(Saved data entries)
(* ===== verification/IOSurfaceSafe.v ===== *)
(** Every operation of the surface manager keeps the invariant of
    [IOSurfaceLife.v], in sessions that use no destroyed id. *)
From S2P Require Import Prelude IOSurfaces IOSurfaceOps IOSurfaceLife.

(** * Triples over the invariant *)
Definition good (l : lock_state) (n : nat) (sl : list Z) (w : iow) : Prop :=
  minv l n (io_mgr w) (io_kern w) /\ dinv n sl (io_mgr w) (io_kern w) (io_disc w).
(** A method in possession of the structs of some surfaces. *)
Definition has (k : iokern) (ps : Z * io_surface) : Prop :=
  kn_objects k !! ps.1 = Some (2, SurfaceData ps.2) /\ surf_ok k (is_surface_id ps.2) ps.2.
Definition held (n : nat) (sl : list Z) (L : list (Z * io_surface)) (w : iow) : Prop :=
  good Locked n sl w /\ Forall (has (io_kern w)) L.
(** From [n] operations to come to [e]. *)
Definition settles {A} (e n : nat) (sl : list Z) (L : list (Z * io_surface)) (prog : M iow A) : Prop :=
  hoare (held n sl L) prog (fun _ => good Unlocked e sl).

Lemma good_less l n n' sl w : (n' <= n)%nat -> good l n sl w -> good l n' sl w.
Proof. intros Hn [H1 H2]. split; [by eapply minv_less|by eapply dinv_less]. Qed.
Lemma has_side k k' ps : on_side k k' -> has k ps -> has k' ps.
Proof. intros (Ho & Hb & _) [H1 H2]. split; [by rewrite Ho|by eapply surf_ok_ext]. Qed.

(** What is known of a struct, whatever the kernel holds. *)
Record surf_ok_of (id : Z) (s : io_surface) : Prop := {
  sf_id : is_surface_id s = id;
  sf_base : exists b, is_memory s = Some b /\ is_base_address s = Some b;
  sf_lock : is_is_locked s = (0 <? is_lock_count s) /\ 0 <= is_lock_count s < 2 ^ 32;
  sf_dims : 0 < is_width s <= 16384 /\ 0 < is_height s <= 16384;
  sf_format : sd_pixel_format (is_descriptor s) ∈ formats32;
  sf_size : 4 * (is_width s * is_height s) <= is_memory_size s < 2 ^ 32
}.
Lemma surf_ok_facts k id s : surf_ok k id s -> surf_ok_of id s.
Proof. intros [? (b & x & H1 & H2 & _) ? ? ? ? ?]. constructor; try done. by exists b. Qed.

Lemma hoare_lock {A} n sl (K : M iow A) Q :
  hoare (held n sl []) K Q -> hoare (good Unlocked n sl) (lock ;;; K) Q.
Proof.
  intros HK [m d k] [Hm Hd]. cbn in Hm, Hd. rewrite (bind_run _ _ _ _ _ (lock_run _ _ _ (mi_lock _ _ _ _ Hm))). apply HK.
  split; [|done]. split; cbn; [by eapply minv_set_lock|]. by apply (dinv_same _ _ m _ k k).
Qed.
Section triples.
Context (n : nat) (sl : list Z) (L : list (Z * io_surface)).
Implicit Types (w : iow).

Lemma held_side m d k d' k' : on_side k k' -> dinv n sl m k' d' ->
  held n sl L (mk_iow m d k) -> held n sl L (mk_iow m d' k').
Proof.
  intros Hk Hd [[Hm _] HL]. split; [split; [by eapply minv_side|done]|].
  eapply Forall_impl; [exact HL|]. intros ps. by apply has_side.
Qed.
Lemma held_now : preserves (held n sl L) now.
Proof.
  intros [m d k] Hw. destruct (now_run m d k) as (t & k' & -> & Hk). cbn. apply (held_side _ d k); [by apply on_clock_side| |done].
  apply (dinv_clock _ _ _ k); [done|apply Hw].
Qed.
Lemma held_ask : preserves (held n sl L) ask.
Proof.
  intros [m d k] Hw. destruct (ask_run m d k) as (b & k' & -> & Hk & _). cbn. apply (held_side _ d k); [done| |done].
  apply (dinv_side _ _ _ k); [done|apply Hw].
Qed.
Lemma held_get_mgr {A} (f : manager -> A) : preserves (held n sl L) (get_mgr f).
Proof. by intros w Hw. Qed.
(** What the invariant does not see of the manager. *)
Lemma held_upd_mgr f : (forall m k, minv Locked n m k -> minv Locked n (f m) k) ->
  (forall m, sm_surface_map (f m) = sm_surface_map m) -> preserves (held n sl L) (upd_mgr f).
Proof.
  intros Hf Hmap [m d k] [[Hm Hd] HL]. split; [|exact HL]. split; cbn in *; [by apply Hf|]. by apply (dinv_same _ _ m _ k k).
Qed.
Lemma held_bump set get : preserves (held n sl L) (bump set get).
Proof. apply held_upd_mgr; [|done]. intros m k Hm. by apply minv_set_counters. Qed.
Lemma held_ret {A} (a : A) : preserves (held n sl L) (ret a).
Proof. by intros w Hw. Qed.
Lemma held_bind {A B} (P : M iow A) (K : A -> M iow B) :
  preserves (held n sl L) P -> (forall a, preserves (held n sl L) (K a)) -> preserves (held n sl L) (bind P K).
Proof. apply preserves_bind. Qed.
Lemma held_for (N : nat) i body :
  (forall j, i <= j < i + Z.of_nat N -> preserves (held n sl L) (body j)) -> preserves (held n sl L) (for_loop N i body).
Proof.
  revert i. induction N as [|N IH]; intros i Hb; cbn [for_loop]; [apply held_ret|].
  apply held_bind; [apply Hb; lia|intros _]. apply IH. intros j Hj. apply Hb. lia.
Qed.

(** ** Structs and buffers *)
(** A buffer of a held surface. *)
Definition buffer_of (b size : Z) : Prop := exists p s, (p, s) ∈ L /\ is_base_address s = Some b /\ is_memory_size s = size.
Lemma held_buffer w b size : held n sl L w -> buffer_of b size ->
  exists x, kn_buffers (io_kern w) !! b = Some x /\ bf_length x = size.
Proof.
  intros [_ Hh] (p & s & HL & Hb & <-). rewrite Forall_forall in Hh. destruct (Hh _ HL) as [_ Hok]. cbn in Hok.
  destruct (so_buffer _ _ _ Hok) as (b' & x & _ & E & Hx & Hl & _). rewrite Hb in E. injection E as <-. by exists x.
Qed.
Lemma held_set_bytes m d k b x f : kn_buffers k !! b = Some x ->
  held n sl L (mk_iow m d k) -> held n sl L (mk_iow m d (with_buffer b (set_bytes f x) k)).
Proof.
  intros Hx [[Hm Hd] Hh]. split.
  - split; cbn; [by apply minv_buffer|]. by apply (dinv_same _ _ m _ k).
  - eapply Forall_impl; [exact Hh|]. intros [p s] [H1 [? (b' & x' & E1 & E2 & E3 & E4) ? ? ? ?]]. split; [done|]. cbn in *. constructor; try done.
    exists b'. cbn. destruct (decide (b = b')) as [->|].
    + rewrite lookup_insert_eq. exists (set_bytes f x). rewrite Hx in E3. injection E3 as ->. by split_and!; try apply E4.
    + rewrite lookup_insert_ne by done. by exists x'.
Qed.
Lemma held_access b off len size : buffer_of b size -> 0 <= off -> off + len <= size ->
  preserves (held n sl L) (access b off len).
Proof.
  intros Hb H1 H2 [m d k] Hw. destruct (held_buffer _ _ _ Hw Hb) as (x & Hx & Hl). cbn in Hx.
  unfold access. rewrite (bind_run _ _ _ _ _ (buffer_at_run _ _ _ _ _ Hx)). rewrite Hl.
  destruct (Z.leb_spec 0 off); [|lia]. by destruct (Z.leb_spec (off + len) size); [|lia].
Qed.
Lemma held_rewrite b size (f : buffer -> Z -> Z) : buffer_of b size ->
  preserves (held n sl L) (upd_buffer b (fun x => set_bytes (f x) x)).
Proof.
  intros Hb [m d k] Hw. destruct (held_buffer _ _ _ Hw Hb) as (x & Hx & Hl). cbn in Hx.
  rewrite (upd_buffer_run _ _ _ _ _ _ Hx). by apply held_set_bytes.
Qed.
Lemma held_bytes_at b size : buffer_of b size -> preserves (held n sl L) (bytes_at b).
Proof.
  intros Hb [m d k] Hw. destruct (held_buffer _ _ _ Hw Hb) as (x & Hx & Hl). cbn in Hx.
  unfold bytes_at. by rewrite (bind_run _ _ _ _ _ (buffer_at_run _ _ _ _ _ Hx)).
Qed.
Lemma held_store len b off v size : buffer_of b size -> 0 <= off -> off + len <= size ->
  preserves (held n sl L) (store len b off v).
Proof. intros Hb H1 H2. apply held_bind; [by eapply held_access|intros _]. by apply (held_rewrite b size (fun x => poke len off v (bf_bytes x))). Qed.
Lemma held_load32 b off size : buffer_of b size -> 0 <= off -> off + 4 <= size ->
  preserves (held n sl L) (load32 b off).
Proof.
  intros Hb H1 H2. apply held_bind; [by eapply held_access|intros _]. apply held_bind; [by eapply held_bytes_at|intros f].
  apply held_ret.
Qed.
Lemma held_memcpy dst doff src soff len size size' :
  buffer_of dst size -> buffer_of src size' -> 0 <= doff -> doff + len <= size -> 0 <= soff -> soff + len <= size' ->
  dst <> src \/ len <= Z.abs (doff - soff) -> preserves (held n sl L) (memcpy dst doff src soff len).
Proof.
  intros Hd Hs H1 H2 H3 H4 Hne. unfold memcpy.
  apply held_bind; [by eapply held_access|intros _]. apply held_bind; [by eapply held_access|intros _].
  apply held_bind; [|intros _; apply held_bind; [by eapply held_bytes_at|intros f]].
  - destruct (Z.eqb_spec dst src); cbn; [|apply held_ret]. destruct (Z.ltb_spec (Z.abs (doff - soff)) len); [|apply held_ret].
    destruct Hne; [done|lia].
  - by apply (held_rewrite dst size (fun x => move doff len soff f (bf_bytes x))).
Qed.
(** ** The opening *)
End triples.
(** A lookup that finds a surface leaves its pointer in the cache... *)
Lemma prefetch_misses id t m d k : 0 < id < 2 ^ 31 -> (length (dc_cache d) <= CACHE_SIZE)%nat ->
  index_of (cache_hit id) (dc_cache d) = None ->
  exists d', prefetch id t (mk_iow m d k) = (tt, mk_iow m d' k) /\ (length (dc_cache d') <= CACHE_SIZE)%nat
    /\ index_of (cache_hit id) (dc_cache d') = None.
Proof.
  intros Hid Hl Hn. unfold prefetch, map_object, get_disc, get_mgr, bind, gets. cbn [io_disc io_mgr].
  destruct (_ <? _); [|by exists d]. destruct (_ <? _); [|by exists d].
  destruct (is_some _ && _) eqn:E; [|by exists d]. apply andb_true_iff in E as [_ E]. apply negb_true_iff in E.
  eexists. split; [done|]. cbn. unfold cache_full in E. apply negb_false_iff, Nat.ltb_lt in E. split.
  - rewrite length_app. cbn. lia.
  - apply index_of_none_app; [done|]. unfold cache_hit. cbn. rewrite u32_small by lia. destruct (Z.eqb_spec (id + 1) id); [lia|done].
Qed.
Lemma findSurface_caches m d k id p w : 0 < id < 2 ^ 31 -> (length (dc_cache d) <= CACHE_SIZE)%nat ->
  findSurface id (mk_iow m d k) = (Some p, w) -> cached id p (io_disc w).
Proof.
  intros Hid Hl. unfold findSurface, bind at 1. destruct (now_run m d k) as (t & k1 & -> & Hk1).
  destruct (_ || _) eqn:Hr; [done|]. unfold bind at 1, upd_disc at 1, modify. cbn [io_mgr io_disc io_kern].
  unfold bind at 1, get_disc, gets. cbn [io_disc]. change (dc_cache (looked_up d)) with (dc_cache d).
  destruct (index_of (cache_hit id) (dc_cache d)) as [i|] eqn:Hi.
  - unfold bind, upd_disc, modify, ret. cbn [io_mgr io_disc io_kern]. intros [= Hp <-].
    cbn [io_disc]. apply cached_hit. destruct (dc_cache d !! i) as [e|] eqn:He; [|done]. by exists i, e.
  - destruct (prefetch_misses id t m (looked_up d) k1 Hid Hl Hi) as (d2 & E & Hl2 & Hi2).
    unfold bind at 1. rewrite E. unfold bind at 1, map_object, get_mgr, gets. cbn [io_mgr].
    destruct (sm_surface_map m !! id) as [q|]; [|done]. unfold bind at 1.
    destruct (object_at q (mk_iow m d2 k1)) as [o w2] eqn:Eo.
    assert (E2 : io_disc w2 = d2).
    { revert Eo. unfold object_at, bind, get_kern, gets. cbn [io_kern]. by destruct (kn_objects k1 !! q); intros [= <- <-]. }
    destruct w2 as [m2 d2' k2]. cbn in E2. subst d2'. destruct (match o with Some _ => _ | None => _ end); [done|].
    unfold bind at 1, upd_disc at 1, modify. cbn [io_mgr io_disc io_kern].
    set (d3 := cache_enter _ d2). assert (H3 : cached id q d3) by by apply cached_enter.
    unfold bind at 1. destruct (now_run m2 d3 k2) as (t' & k3 & -> & _).
    unfold bind at 1, upd_disc at 1, modify. cbn [io_mgr io_disc io_kern]. unfold bind at 1.
    pose proof (report_disc (mk_iow m2 (note_pattern id d3) k3)) as [Hd _].
    destruct (report _) as [[] w4]. cbn [snd io_disc] in Hd. unfold bind, upd_disc, modify, ret. intros [= <- <-]. cbn [io_disc].
    apply (cached_same _ _ d3); [|done]. transitivity (dc_cache (adapt_window (io_disc w4))); [done|].
    by rewrite adapt_cache, Hd, note_cache.
Qed.
(** ... and as long as it is there every lookup answers it, whatever it points to. *)
Lemma findSurface_cached m d k id p : 0 < id < 2 ^ 31 -> cached id p d ->
  exists d' k', findSurface id (mk_iow m d k) = (Some p, mk_iow m d' k') /\ on_clock k k' /\ cached id p d'.
Proof.
  intros Hid Hc. unfold findSurface, bind at 1. destruct (now_run m d k) as (t & k1 & -> & Hk1).
  destruct (Z.eqb_spec id 0); [lia|]. destruct (Z.ltb_spec 0x7FFFFFFF id); [lia|]. cbn [orb].
  pose proof Hc as (i & e & H1 & H2 & H3).
  unfold bind at 1, upd_disc at 1, modify. cbn [io_mgr io_disc io_kern].
  unfold bind at 1, get_disc, gets. cbn [io_disc]. change (dc_cache (looked_up d)) with (dc_cache d). rewrite H1, H2, H3.
  unfold bind, upd_disc, modify, ret. cbn [io_mgr io_disc io_kern]. eexists _, k1. split; [done|]. split; [done|].
  apply cached_hit. by exists i, e.
Qed.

WORK TO BE COMPLETED: All lines in the records that contain "Prop" are to be copied and returned.

ANSWER TO THE EXERCISE:
Definition good (l : lock_state) (n : nat) (sl : list Z) (w : iow) : Prop :=
Definition has (k : iokern) (ps : Z * io_surface) : Prop :=
Definition held (n : nat) (sl : list Z) (L : list (Z * io_surface)) (w : iow) : Prop :=
Definition settles {A} (e n : nat) (sl : list Z) (L : list (Z * io_surface)) (prog : M iow A) : Prop :=
Record surf_ok_of (id : Z) (s : io_surface) : Prop := {
Definition buffer_of (b size : Z) : Prop := exists p s, (p, s) ∈ L /\ is_base_address s = Some b /\ is_memory_size s = size.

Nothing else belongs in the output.